§ Try it:
When you reach the line with "handles, the wall" in the listing below, transcribe it and each line after it up to and including the line with "(** * Python", exactly and with nothing else.

§ Materials provided:
►
(** * Klash market resolution: a shallow embedding of the decision engine

    The development embeds [market_resolver.py] (class [MarketResolver] and
    the module-level entry point), [team_classifier.py]
    ([TeamClassifier.classify_tweet], [classify_teams]), [sentiment_hf.py]
    ([SentimentAnalyzer], [analyze_sentiment_hf]) and [analyzer.py]
    ([process_tweets], [main]).

    Conventions of the embedding.
    - Python values decoded from JSON are the inductive [value]; a [dict] is
      an association list in insertion order, because the winner scan of
      [_resolve_by_sentiment] iterates [outcome_counts.items()].
    - Python [float] is IEEE binary64, Rocq's primitive [float]; arithmetic
      and comparisons are the primitive ones, [round] and integer true
      division are computed exactly and rounded once.
    - Exceptions are explicit: a computation returns [Ok v] or [Raise e].
    - The zero-shot pipeline, the construction and loading of the model
      handles, the wall clock and the [str] builtin are external: they are
      fields of a [capability] record the functions take as argument.
    - Where a law bounds a sum of floats, the number a binary64 datum stands
      for is a real number, [SFval]. *)

From Stdlib Require Import ZArith List String Ascii Bool Lia.
From Stdlib Require Import Permutation Sorted.
From Stdlib Require Import Floats.
From Stdlib Require Import Reals Lra.
Import ListNotations.

Set Warnings "-register-all".

Local Open Scope string_scope.
Local Open Scope Z_scope.

(** ** Binary64 numbers *)

Module F64.

(** A rank that orders the numbers among the binary64 values: comparing two
    ranks lexicographically is what [SFcompare] computes; a NaN has none. *)
Definition rank (f : spec_float) : option (Z * Z * Z) :=
  match f with
  | S754_nan => None
  | S754_infinity true => Some (-2, 0, 0)
  | S754_infinity false => Some (2, 0, 0)
  | S754_zero _ => Some (0, 0, 0)
  | S754_finite true m e => Some (-1, - e, - Zpos m)
  | S754_finite false m e => Some (1, e, Zpos m)
  end.

Definition lexlt (a b : Z * Z * Z) : Prop :=
  let '(a1, a2, a3) := a in
  let '(b1, b2, b3) := b in
  a1 < b1 \/ (a1 = b1 /\ (a2 < b2 \/ (a2 = b2 /\ a3 < b3))).

Definition lexle (a b : Z * Z * Z) : Prop := lexlt a b \/ a = b.
(* ===== verification/PyValue.v ===== *)
(** * Python values and exceptions used by the views of src/api.py

    The request bodies ([request.get_json()]) are JSON values; the views
    index them with [data['k']] (raising [KeyError] or [TypeError]) or
    [data.get('k')] (raising [AttributeError] on a non-dict), test them
    with Python truthiness, and convert path segments with [int()].
    This file models those Python built-ins, [str()] on integers, and the
    exceptions the views can raise, with the round trip
    [int(str(n)) = n]. *)

From S2P Require Import Prelude.

(** ** JSON values as [json.loads] returns them *)

#[warnings="-register-all"]
Inductive json : Type :=
| JNull
| JBool (b : bool)
| JInt (z : Z)
| JStr (s : string)
| JList (l : list json)
| JObj (kvs : list (string * json)).

(** The exceptions raised by the views, by the libraries they call and
    by the database layer.  All of them end in the 500 view when they
    escape a view; [token_required] catches every one of them. *)
Inductive exn : Type :=
| KeyError (k : string)       (** [data['k']] on a dict without [k] *)
| TypeError                   (** subscript of a non-dict, hashing a non-str *)
| AttributeError              (** attribute of [None], [.get] of a non-dict *)
| ValueError                  (** [int('abc')] *)
| OverflowError               (** sqlite3 binding an int outside 64 bits *)
| IntegrityError              (** UNIQUE constraint failed at commit *)
| StatementError              (** a value the column type cannot bind *)
| UnmappedInstanceError       (** [db.session.delete(None)] *)
| DecodeError                 (** PyJWT: malformed token or bad signature *)
| ExpiredSignatureError.      (** PyJWT: [exp] is in the past *)

#[export] Instance exn_eq_dec : EqDecision exn.
Proof. solve_decision. Defined.

Definition is_key_error (e : exn) : bool :=
  match e with KeyError _ => true | _ => false end.

(** Python's [bool(v)] on a JSON value. *)
Definition truthy (v : json) : bool :=
  match v with
  | JNull => false
  | JBool b => b
  | JInt z => negb (Z.eqb z 0)
  | JStr s => negb (String.eqb s "")
  | JList l => negb (bool_decide (l = []))
  | JObj kvs => negb (bool_decide (kvs = []))
  end.

(** Lookup in the dict built by [json.loads]: a key given twice keeps its
    last value. *)
Fixpoint dict_lookup (k : string) (kvs : list (string * json)) : option json :=
  match kvs with
  | [] => None
  | (k', v) :: rest =>
      match dict_lookup k rest with
      | Some w => Some w
      | None => if String.eqb k k' then Some v else None
      end
  end.

(** [data[k]] *)
Definition py_getitem (d : json) (k : string) : exn + json :=
  match d with
  | JObj kvs =>
      match dict_lookup k kvs with
      | Some v => inr v
      | None => inl (KeyError k)
      end
  | _ => inl TypeError
  end.

(** [data.get(k)] *)
Definition py_dict_get (d : json) (k : string) : exn + json :=
  match d with
  | JObj kvs => inr (default JNull (dict_lookup k kvs))
  | _ => inl AttributeError
  end.

(** ** [str(n)] and [int(s)] on base-10 integers *)

(** [str(n)]: stdpp's decimal printer has Python's format (a leading
    [-], no leading zeros, ["0"] for zero). *)
Definition py_str_int (z : Z) : string := pretty z.

(** The characters [int()] strips on either side (the ASCII ones:
    [\t\n\v\f\r], the separators 0x1c-0x1f, and the space). *)
Definition py_isspace (c : Ascii.ascii) : bool :=
  Ascii.is_space c ||
  (Nat.leb 28 (Ascii.nat_of_ascii c) && Nat.leb (Ascii.nat_of_ascii c) 31).

Fixpoint str_lstrip (p : Ascii.ascii -> bool) (s : string) : string :=
  match s with
  | EmptyString => EmptyString
  | String c r => if p c then str_lstrip p r else s
  end.

Fixpoint str_rstrip (p : Ascii.ascii -> bool) (s : string) : string :=
  match s with
  | EmptyString => EmptyString
  | String c r =>
      match str_rstrip p r with
      | EmptyString => if p c then EmptyString else String c EmptyString
      | r' => String c r'
      end
  end.

Definition str_strip (p : Ascii.ascii -> bool) (s : string) : string :=
  str_lstrip p (str_rstrip p s).

(** The digits after the first one; [us] allows single underscores
    between digits, as [int()] does and SQLite does not. *)
Fixpoint digits_go (us : bool) (acc : Z) (s : string) : option Z :=
  match s with
  | EmptyString => Some acc
  | String c r =>
      match Ascii.is_nat c with
      | Some d => digits_go us (10 * acc + Z.of_nat d) r
      | None =>
          if us && Ascii.eqb c "_"%char then
            match r with
            | String c2 r2 =>
                match Ascii.is_nat c2 with
                | Some d => digits_go us (10 * acc + Z.of_nat d) r2
                | None => None
                end
            | EmptyString => None
            end
          else None
      end
  end.

(** A non-empty run of digits that starts with a digit. *)
Definition parse_digits (us : bool) (s : string) : option Z :=
  match s with
  | String c _ =>
      match Ascii.is_nat c with
      | Some _ => digits_go us 0 s
      | None => None
      end
  | EmptyString => None
  end.

Definition parse_signed (us : bool) (s : string) : option Z :=
  match s with
  | String c r =>
      if Ascii.eqb c "-"%char then Z.opp <$> parse_digits us r
      else if Ascii.eqb c "+"%char then parse_digits us r
      else parse_digits us s
  | EmptyString => None
  end.

(** [int(s)] for a [str] argument in base 10: [None] is [ValueError]. *)
Definition py_int (s : string) : option Z :=
  parse_signed true (str_strip py_isspace s).

(** [int(s)] as a statement that raises. *)
Definition py_int_exn (s : string) : exn + Z :=
  match py_int s with Some z => inr z | None => inl ValueError end.

(** ** [str] methods the libraries call on ASCII strings *)

(** The whitespace of [bytes.split()]: space, [\t\n\r], 0x0b, 0x0c. *)
Definition bytes_isspace (c : Ascii.ascii) : bool :=
  let n := Ascii.nat_of_ascii c in
  Nat.eqb n 32 || (Nat.leb 9 n && Nat.leb n 13).

(** [s.count(c)] for a one-character [c]. *)
Fixpoint str_count (c : Ascii.ascii) (s : string) : nat :=
  match s with
  | EmptyString => 0
  | String x r => (if Ascii.eqb x c then 1 else 0) + str_count c r
  end.

(** [s.partition(c)]: the text before the first [c] and, when there is
    one, the text after it. *)
Fixpoint str_partition (c : Ascii.ascii) (s : string) : string * option string :=
  match s with
  | EmptyString => (EmptyString, None)
  | String x r =>
      if Ascii.eqb x c then (EmptyString, Some r)
      else let '(a, b) := str_partition c r in (String x a, b)
  end.

(** [s.split(c)]: the pieces between the occurrences of [c]. *)
Fixpoint py_split (c : Ascii.ascii) (s : string) : list string :=
  match s with
  | EmptyString => [EmptyString]
  | String x r =>
      match py_split c r with
      | w :: ws => if Ascii.eqb x c then EmptyString :: w :: ws else String x w :: ws
      | [] => [String x EmptyString]
      end
  end.

(** [s.startswith(p)]. *)
Fixpoint str_prefixb (p s : string) : bool :=
  match p, s with
  | EmptyString, _ => true
  | String c p', String c' s' => Ascii.eqb c c' && str_prefixb p' s'
  | String _ _, EmptyString => false
  end.

(** [s[n:]]. *)
Fixpoint str_drop (n : nat) (s : string) : string :=
  match n, s with
  | O, _ => s
  | S n', String _ r => str_drop n' r
  | S _, EmptyString => EmptyString
  end.

(** ** Lemmas *)

Lemma py_getitem_obj_Some kvs k v :
  dict_lookup k kvs = Some v -> py_getitem (JObj kvs) k = inr v.
Proof. cbn. by intros ->. Qed.

Lemma py_getitem_obj_None kvs k :
  dict_lookup k kvs = None -> py_getitem (JObj kvs) k = inl (KeyError k).
Proof. cbn. by intros ->. Qed.

Lemma py_getitem_not_obj d k :
  (forall kvs, d <> JObj kvs) -> py_getitem d k = inl TypeError.
Proof. destruct d; naive_solver. Qed.

Lemma pretty_N_char_is_nat (x : N) :
  (x < 10)%N -> Ascii.is_nat (pretty_N_char x) = Some (N.to_nat x).
Proof.
  intros Hx.
  assert (x = 0 \/ x = 1 \/ x = 2 \/ x = 3 \/ x = 4 \/ x = 5 \/ x = 6
          \/ x = 7 \/ x = 8 \/ x = 9)%N as Hc by lia.
  by repeat destruct Hc as [->|Hc]; [..|subst].
Qed.

(** Reading the digits printed by [pretty_N_go] multiplies the
    accumulator by a power of ten and adds the printed number. *)
Lemma digits_go_pretty_N_go us (x : N) :
  forall acc s, exists k : nat,
    digits_go us acc (pretty_N_go x s) =
    digits_go us (acc * 10 ^ Z.of_nat k + Z.of_N x) s.
Proof.
  induction (N.lt_wf_0 x) as [x _ IH]; intros acc s.
  destruct (decide (x = 0)%N) as [->|Hx].
  { exists 0%nat. rewrite pretty_N_go_0. f_equal. lia. }
  rewrite pretty_N_go_step by lia.
  destruct (IH (x `div` 10)%N ltac:(apply N.div_lt; lia) acc
              (String (pretty_N_char (x `mod` 10)) s)) as [k ->].
  exists (S k). cbn [digits_go].
  rewrite pretty_N_char_is_nat by (apply N.mod_lt; lia).
  f_equal. rewrite Nat2Z.inj_succ, Z.pow_succ_r by lia.
  rewrite N_nat_Z, N2Z.inj_div, N2Z.inj_mod.
  pose proof (Z.div_mod (Z.of_N x) 10 ltac:(lia)). lia.
Qed.

Lemma pretty_N_go_head (x : N) :
  forall s, (0 < x)%N -> exists c r,
    pretty_N_go x s = String c r /\ is_Some (Ascii.is_nat c).
Proof.
  induction (N.lt_wf_0 x) as [x _ IH]; intros s Hx.
  rewrite pretty_N_go_step by lia.
  destruct (decide (x `div` 10 = 0)%N) as [E|E].
  - rewrite E, pretty_N_go_0. eexists _, _. split; [done|].
    rewrite pretty_N_char_is_nat by (apply N.mod_lt; lia). by eexists.
  - apply IH; [apply N.div_lt; lia|destruct (x `div` 10)%N; [done|lia]].
Qed.

Lemma parse_digits_pretty_N us (x : N) :
  parse_digits us (pretty x) = Some (Z.of_N x).
Proof.
  unfold pretty, pretty_N. case_decide as Hx; [by subst|].
  destruct (pretty_N_go_head x "" ltac:(lia)) as (c & r & Hcr & [d Hd]).
  unfold parse_digits. rewrite Hcr, Hd, <- Hcr.
  destruct (digits_go_pretty_N_go us x 0 "") as [k ->]. cbn; f_equal; lia.
Qed.

Lemma is_nat_not_space c d : Ascii.is_nat c = Some d -> py_isspace c = false.
Proof. by destruct c as [[] [] [] [] [] [] [] []]. Qed.

Lemma is_nat_not_ascii_space c d : Ascii.is_nat c = Some d -> Ascii.is_space c = false.
Proof. by destruct c as [[] [] [] [] [] [] [] []]. Qed.

Lemma is_nat_not_sign c d :
  Ascii.is_nat c = Some d -> Ascii.eqb c "-" = false /\ Ascii.eqb c "+" = false.
Proof. by destruct c as [[] [] [] [] [] [] [] []]. Qed.

Lemma str_rstrip_cons p c s :
  str_rstrip p s = s -> s <> EmptyString -> str_rstrip p (String c s) = String c s.
Proof. intros H Hne. cbn [str_rstrip]. rewrite H. by destruct s. Qed.

(** Printing then reading back, for any set of stripped characters that
    holds neither a digit nor the minus sign. *)
Section PrintParse.
Context (sp : ascii -> bool).
Hypothesis sp_digit : forall c d, Ascii.is_nat c = Some d -> sp c = false.
Hypothesis sp_dash : sp "-" = false.

Lemma str_rstrip_pretty_N_go (x : N) :
  forall s, str_rstrip sp s = s -> str_rstrip sp (pretty_N_go x s) = pretty_N_go x s.
Proof.
  induction (N.lt_wf_0 x) as [x _ IH]; intros s Hs.
  destruct (decide (x = 0)%N) as [->|Hx]; [by rewrite !pretty_N_go_0|].
  rewrite pretty_N_go_step by lia. apply IH; [apply N.div_lt; lia|].
  cbn [str_rstrip]. rewrite Hs.
  rewrite (sp_digit _ _ (pretty_N_char_is_nat _ (N.mod_lt x 10 ltac:(done)))).
  by destruct s.
Qed.

Lemma pretty_Npos_shape (p : positive) :
  exists c r, pretty (Npos p) = String c r /\ is_Some (Ascii.is_nat c) /\
    str_rstrip sp (String c r) = String c r.
Proof.
  unfold pretty, pretty_N. rewrite decide_False by done.
  pose proof (str_rstrip_pretty_N_go (Npos p) "" eq_refl) as Hr.
  destruct (pretty_N_go_head (Npos p) "" ltac:(lia)) as (c & r & Hcr & Hd).
  rewrite Hcr in Hr. eauto.
Qed.

Lemma parse_signed_pretty us (z : Z) : parse_signed us (str_strip sp (pretty z)) = Some z.
Proof.
  destruct z as [|p|p].
  - unfold str_strip. cbn. rewrite (sp_digit "0" 0 eq_refl). cbn.
    rewrite (sp_digit "0" 0 eq_refl). reflexivity.
  - change (pretty (Zpos p)) with (pretty (Npos p)).
    pose proof (parse_digits_pretty_N us (Npos p)) as Hp.
    destruct (pretty_Npos_shape p) as (c & r & E & [d Hd] & Hr).
    rewrite E in Hp |- *. unfold str_strip. rewrite Hr. cbn [str_lstrip].
    rewrite (sp_digit _ _ Hd). unfold parse_signed.
    by destruct (is_nat_not_sign c d Hd) as [-> ->].
  - change (pretty (Zneg p)) with (String "-" (pretty (Npos p))).
    pose proof (parse_digits_pretty_N us (Npos p)) as Hp.
    destruct (pretty_Npos_shape p) as (c & r & E & [d Hd] & Hr).
    rewrite E in Hp |- *. unfold str_strip.
    rewrite (str_rstrip_cons _ _ _ Hr) by done. cbn [str_lstrip]. rewrite sp_dash.
    unfold parse_signed. change ("-" =? "-")%char with true. cbv iota. by rewrite Hp.
Qed.
End PrintParse.

(** Round trip: [int(str(n)) == n] for every Python integer [n]. *)
Lemma py_int_py_str_int (z : Z) : py_int (py_str_int z) = Some z.
Proof. apply parse_signed_pretty; [apply is_nat_not_space|done]. Qed.

(** ** Lemmas on the [str] methods *)

Lemma str_prefixb_app p s : str_prefixb p (p +:+ s) = true.
Proof.
  induction p as [|c p IH]; [by destruct s|].
  change (String c p +:+ s) with (String c (p +:+ s)). cbn [str_prefixb].
  by rewrite Ascii.eqb_refl, IH.
Qed.

Lemma str_count_app c s t : str_count c (s +:+ t) = (str_count c s + str_count c t)%nat.
Proof. induction s as [|x s IH]; [done|]. rewrite str_app_cons. cbn [str_count]. rewrite IH. lia. Qed.

(** The characters of a string: none of them is [c]. *)
Definition str_free (c : Ascii.ascii) (s : string) : Prop := str_count c s = 0%nat.

Lemma str_partition_free_app c s t : str_free c s ->
  str_partition c (s +:+ String c t) = (s, Some t).
Proof.
  unfold str_free. induction s as [|x s IH]; rewrite ?str_app_nil_l, ?str_app_cons; cbn [str_partition str_count]; [by rewrite Ascii.eqb_refl|].
  destruct (Ascii.eqb x c); [done|]. intros Hs. by rewrite IH.
Qed.

(** What [s.partition(c)] puts before the separator has no [c]. *)
Lemma str_partition_fst_free c s : str_free c (str_partition c s).1.
Proof.
  unfold str_free. induction s as [|x s IH]; cbn [str_partition]; [done|].
  destruct (Ascii.eqb x c) eqn:E; [done|].
  destruct (str_partition c s) as [a b]. cbn in *. by rewrite E, IH.
Qed.

Lemma str_partition_free c s : str_free c s -> str_partition c s = (s, None).
Proof.
  unfold str_free. induction s as [|x s IH]; rewrite ?str_app_nil_l, ?str_app_cons; cbn [str_partition str_count]; [done|].
  destruct (Ascii.eqb x c); [done|]. intros Hs. by rewrite IH.
Qed.

Lemma str_length_app s t : String.length (s +:+ t) = (String.length s + String.length t)%nat.
Proof. induction s as [|c s IH]; [done|]. rewrite str_app_cons. cbn. by rewrite IH. Qed.

#[export] Hint Rewrite str_count_app str_length_app : str_simpl.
◄
§ Task solution:
      handles, the wall clock and the [str] builtin are external: they are
      fields of a [capability] record the functions take as argument.
    - Where a law bounds a sum of floats, the number a binary64 datum stands
      for is a real number, [SFval]. *)

From Stdlib Require Import ZArith List String Ascii Bool Lia.
From Stdlib Require Import Permutation Sorted.
From Stdlib Require Import Floats.
From Stdlib Require Import Reals Lra.
Import ListNotations.

Set Warnings "-register-all".

Local Open Scope string_scope.
Local Open Scope Z_scope.

(** ** Binary64 numbers *)

Module F64.

(** A rank that orders the numbers among the binary64 values: comparing two
    ranks lexicographically is what [SFcompare] computes; a NaN has none. *)
Definition rank (f : spec_float) : option (Z * Z * Z) :=
  match f with
  | S754_nan => None
  | S754_infinity true => Some (-2, 0, 0)
  | S754_infinity false => Some (2, 0, 0)
  | S754_zero _ => Some (0, 0, 0)
  | S754_finite true m e => Some (-1, - e, - Zpos m)
  | S754_finite false m e => Some (1, e, Zpos m)
  end.

Definition lexlt (a b : Z * Z * Z) : Prop :=
  let '(a1, a2, a3) := a in
  let '(b1, b2, b3) := b in
  a1 < b1 \/ (a1 = b1 /\ (a2 < b2 \/ (a2 = b2 /\ a3 < b3))).

Definition lexle (a b : Z * Z * Z) : Prop := lexlt a b \/ a = b.
(* ===== verification/PyValue.v ===== *)
(** * Python values and exceptions used by the views of src/api.py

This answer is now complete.